Remember? If not, no problem. This is a very simple formula. Here is the complete article that explains how this simple formula can be used to make predictions.

Linear Regression Algorithm from Scratch in Python: Step by Step

Learn the concepts of linear regression and develop a complete linear regression algorithm from scratch in python

towardsdatascience.com

The article above works on only the datasets with a single variable. But in real life, most datasets have multiple variables. Using the same simple formula, you can develop the algorithm with multiple variables:

Multivariate Linear Regression in Python Step by Step

Learn to develop a multivariate linear regression for any number of variables in Python from scratch.

towardsdatascience.com

Polynomial Regression

This one is also a sister of linear regression. But polynomial regression is able to find the relationship between the input variables and the output variable more precisely, even if the relationship between them is not linear:

Polynomial Regression From Scratch in Python

Learn to implement polynomial regression from scratch with some simple python code

towardsdatascience.com

Logistic Regression

Logistic regression is developed on linear regression. It also uses the same simple formula of a straight line. This is a widely used, powerful, and popular machine learning algorithm. It is used to predict a categorical variable. The following article explains the development of logistic regression step by step for binary classification:

A Complete Logistic Regression Algorithm From Scratch in Python: Step by Step

Developed the Algorithm Using a Real-World Dataset

towardsdatascience.com

Based on the concept of binary classification, it is possible to develop a logistic regression for multiclass classification. At the same time, Python has some optimization functions that help to do the calculation a lot faster. In the following article, I worked on both the methods to perform a multiclass classification task on a digit recognition dataset:

Multiclass Classification Algorithm from Scratch with a Project in Python: Step by Step Guide

This article explains two methods: The gradient descent method and the optimization function method

towardsdatascience.com

Neural Network

Neural Network has been getting more and more popular nowadays. If you are reading this article, I guess you heard of neural networks.

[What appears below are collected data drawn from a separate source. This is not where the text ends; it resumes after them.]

Lemma container_chunk_spec text token open s :
  (dt_pos s ≤ length text)%nat →
  (dt_pos s ≤ dt_pos (container_chunk page text token open s))%nat ∧
  emits (dt_em s) (dt_em (container_chunk page text token open s)).
Proof.
  intros Hpos. unfold container_chunk. destruct (flush_spec s) as [Hp He]. rewrite Hp.
  assert (Hemit : ∀ chunk em, emits em
    (if token =b lit "key_value_region" then emit_key_value_region page chunk em
     else if token =b lit "inline" then emit_inline_group page chunk em
     else emit_list_group page chunk (token =b lit "ordered_list") em).2).
  { intros chunk em. case_bool_decide; [apply emits_key_value_region|].
    case_bool_decide; [apply emits_inline_group|apply emits_list_group]. }
  destruct (find _ text (dt_pos s)) as [stop|] eqn:E.
  - apply find_lt in E. match goal with |- context [substr text open ?n] => generalize (substr text open n) end.
    intros chunk. specialize (Hemit chunk (dt_em (flush page s))).
    destruct (if token =b _ then _ else _) as [emitted em]. cbn [dt_pos dt_em snd] in *.
    split; [lia|by etrans].
  - specialize (Hemit (substr_from text open) (dt_em (flush page s))).
    destruct (if token =b _ then _ else _) as [emitted em]. cbn [dt_pos dt_em snd] in *.
    split; [lia|by etrans].
Qed.

Lemma on_token_spec text token open s :
  (dt_pos s ≤ length text)%nat →
  (dt_pos s ≤ dt_pos (on_token page text token open s))%nat ∧
  emits (dt_em s) (dt_em (on_token page text token open s)).
Proof.
  intros Hpos. unfold on_token.
  assert (Hsame : ∀ s', dt_pos s' = dt_pos s ∧ dt_em s' = dt_em s →
    (dt_pos s ≤ dt_pos s')%nat ∧ emits (dt_em s) (dt_em s')).
  { intros s' [-> ->]. by split. }
  assert (Hflush : ∀ s', dt_pos s' = dt_pos (flush page s) ∧ dt_em s' = dt_em (flush page s) →
    (dt_pos s ≤ dt_pos s')%nat ∧ emits (dt_em s) (dt_em s')).
  { intros s' [-> ->]. destruct (flush_spec s) as [-> He]. split; [lia|done]. }
  destruct (starts_with _ token).
  { destruct (stol _); apply Hsame; [apply push_loc_spec|done]. }
  destruct ((token =b lit "doctag") || _)%bs; [by apply Hsame|].
  destruct (head_is (Ascii.eqb "_"%char) token); [apply Hsame, append_text_spec|].
  destruct (dt_in_caption s); [case_bool_decide; by apply Hsame|].
  destruct ((token =b lit "caption") && _ && _)%bs; [by apply Hsame|].
  case_bool_decide; [apply Hsame; by destruct (dt_element_open s) eqn:E; cbn; rewrite E|].
  destruct (is_group_container token); [by apply container_chunk_spec|].
  destruct (dt_element_open s && is_container _ && _)%bs; [by apply Hflush|].
  destruct (dt_element_open s && _ && _)%bs; [by apply Hsame|].
  destruct (head_is (Ascii.eqb "/"%char) token).
  { destruct (dt_element_open s && _)%bs; [by apply Hflush|by apply Hsame]. }
  by apply Hflush.
Qed.

Lemma doctags_step_spec text s :
  match doctags_step page text s with
  | inl s' => emits (dt_em s) (dt_em s') ∧ (length text - dt_pos s' < length text - dt_pos s)%nat
  | inr s' => emits (dt_em s) (dt_em s')
  end.
Proof.
  unfold doctags_step. case_bool_decide as Hlt; cbn [negb]; [|done].
  destruct (dt_in_otsl s).
  { split; [done|]. cbn. destruct (find _ text (dt_pos s)) as [stop|] eqn:E; [|lia].
    apply find_lt in E. lia. }
  destruct (find_char "<"%char text (dt_pos s)) as [open|] eqn:E1.
  2: { destruct (append_text_spec (substr_from text (dt_pos s)) s) as [_ ->]. done. }
  apply find_char_lt in E1. destruct (opens_markup text open); cbn [negb].
  2: { cbn [set_dt_pos dt_em dt_pos].
       destruct (append_text_spec (substr text (dt_pos s) (open - dt_pos s + 1)) s) as [_ ->].
       split; [done|lia]. }
  set (s1 := if bool_decide _ then _ else s).
  assert (Hs1 : dt_pos s1 = dt_pos s ∧ dt_em s1 = dt_em s).
  { subst s1. case_bool_decide; [apply append_text_spec|done]. }
  clearbody s1. destruct Hs1 as [Hp1 He1].
  destruct (find_char ">"%char text open) as [close|] eqn:E2; [|by rewrite He1].
  apply find_char_lt in E2.
  destruct (on_token_spec text (substr text (open + 1) (close - open - 1)) open
    (set_dt_pos (close + 1) s1)) as [Hp He]; [cbn; lia|].
  cbn [set_dt_pos dt_pos dt_em] in Hp, He. rewrite He1 in He. split; [done|lia].
Qed.

(** The tokenizer terminates within its fuel. *)
Lemma doctags_loop_total text s :
  is_Some (loop (S (length text)) (doctags_step page text) s).
Proof.
  apply (loop_total (λ _, True) (λ s, length text - dt_pos s)%nat); [|done|lia].
  intros s1 s2 _ E. pose proof (doctags_step_spec text s1) as Hs. rewrite E in Hs.
  by destruct Hs.
Qed.

Lemma doctags_run text s d :
  emits (dt_em s) (dt_em (run_loop d (S (length text)) (doctags_step page text) s)).
Proof.
  destruct (doctags_loop_total text s) as [r Hr]. unfold run_loop. rewrite Hr.
  change (default d (Some r)) with r.
  eapply (loop_inv (λ s', emits (dt_em s) (dt_em s')) (λ r, emits (dt_em s) (dt_em r))); [|done|done].
  intros s' Hs'. pose proof (doctags_step_spec text s') as Hstep.
  destruct (doctags_step page text s'); [destruct Hstep; by etrans|by etrans].
Qed.

Lemma map_doctags_emits text out warnings doc warnings' :
  map_doctags page text out warnings = Mapped doc warnings' →
  ∃ em, emits (dt_em (doctags_init page out warnings)) em ∧
    doc = finalize_document page (em_order em) (em_doc em).
Proof.
  unfold map_doctags. destruct (contains_char _ text); cbn [negb]; [|done]. cbv zeta.
  set (s0 := doctags_init page out warnings).
  pose proof (doctags_run text s0 s0) as Hrun.
  set (s1 := run_loop _ _ _ _) in *. clearbody s1.
  destruct (flush_spec s1) as [_ Hflush]. case_bool_decide; [done|]. intros [= <- _].
  eexists. split; [|done]. by etrans.
Qed.
End Steps.

(** * Plain elements *)

(** Tags whose element becomes one text item. *)
Definition simple_tags : list bytes :=
  [lit "title"; lit "section_header_level_1"; lit "section_header_level_2"; lit "formula";
   lit "list_item"; lit "page_header"; lit "page_footer"; lit "footnote"; lit "caption";
   lit "checkbox_selected"; lit "checkbox_unselected"; lit "document_index"; lit "text";
   lit "paragraph"].
Definition print_element (element : bytes * bytes) : bytes :=
  lit "<" ++ element.1 ++ lit ">" ++ element.2 ++ lit "</" ++ element.1 ++ lit ">".
Definition simple_element (element : bytes * bytes) : Prop :=
  element.1 ∈ simple_tags ∧ ("<"%char ∉ element.2).

Section RoundTrip.
Context `{ProtobufSize} `{Stb}.
Variable page : PageContext.

(** Between two elements. *)
Definition between_elements (pos items : nat) (em : Emission) : DocTags :=
  mk_DocTags pos Element_empty false false false [] items em.
(** Inside a plain element. *)
Definition inside_element (name text : bytes) (pos items : nat) (em : Emission) : DocTags :=
  mk_DocTags pos (mk_Element name [] text [] [] false [] []) true false false [] items em.

Lemma simple_tag_facts tag :
  tag ∈ simple_tags →
  (∀ text s pos items em,
     on_token page text tag s (between_elements pos items em) = inside_element tag [] pos items em) ∧
  (∀ text body s pos items em,
     on_token page text (lit "/" ++ tag) s (inside_element tag body pos items em) =
     flush page (inside_element tag body pos items em)) ∧
  (∀ body em, ∃ item,
     emit_element page (mk_Element tag [] body [] [] false [] []) None em =
       (true, emit_text (push_text item) em) ∧ item_text item = trim body) ∧
  head_is isalpha tag = true ∧ (">"%char ∉ tag).
Proof.
  assert (Hthen : ∀ item f em, emit_text (add_then (push_text item) f) em = emit_text (push_text (f item)) em).
  { apply emit_text_add_then. }
  unfold simple_tags. intros Hin.
  repeat (apply elem_of_cons in Hin as [-> | Hin];
    [split_and!; [reflexivity|reflexivity| |reflexivity|by apply not_contains];
     intros body em; eexists; split;
     [first [reflexivity | (etrans; [|apply (f_equal (pair true)), Hthen]; reflexivity)]|reflexivity]|]).
  by apply elem_of_nil in Hin.
Qed.

Lemma char_at_app s pre rest p i :
  s = pre ++ rest → i = length pre → head_is p rest = true → char_at s i p = true.
Proof.
  intros -> -> Hp. unfold char_at. rewrite lookup_app_r, Nat.sub_diag by lia.
  by destruct rest.
Qed.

A neural network works much faster and much efficiently in more complex datasets. This one also involves the same formula of a straight line but the development of the algorithm is a bit more complicated than the previous ones. If you are Andrew Ng’s course, probably, you know the concepts already. Otherwise, I tried to break down the concepts as much as I could. Hopefully, it is helpful:

A Complete Neural Network Algorithm from Scratch in Python

Learn With a Project Using the Digit Recognition Dataset

towardsdatascience.com

Learning Curve

What if you spent all that time and developed an algorithm and then, it does not work the way you wanted. How do you fix it? You need to figure out first where the problem is. Is your algorithm faulty or you need more data to train the model or you need more features? So many questions, right? But if you do not figure out the problem first and keep moving in any direction, it may kill too much time unnecessarily. Here is how you may find the problem:

If Your ML Algorithm Is Not Performing Well

How to Detect the Problem

towardsdatascience.com

On the other hand, if the dataset is too skewed that is another type of challenge. For example, if you are working on a classification problem, where 95% of cases it is positive and only 5% of cases are negative. In that case, if you just randomly put all the output as positive, you are 95% correct. On the other hand, if the machine learning algorithm turns out to be 90% accurate, it is still not efficient, right? Because without a machine learning algorithm, you can predict with 95% accuracy. Here are some ideas to deal with these types of situation:

A Complete Understanding of Precision, Recall, and F Score Concepts

How to Deal with a Skewed Dataset in Machine Learning

towardsdatascience.com

K Mean CLustering

One of the most popular and old unsupervised learning algorithms. This algorithm does not make predictions like the previous algorithms. It makes clusters based on the similarities amongst the data. It is more like understanding the current data more effectively. Then whenever the algorithm sees new data, based on its characteristics, it decides which cluster it belongs to. This algorithm has other importance as well. It can be used for the dimensionality reduction of images.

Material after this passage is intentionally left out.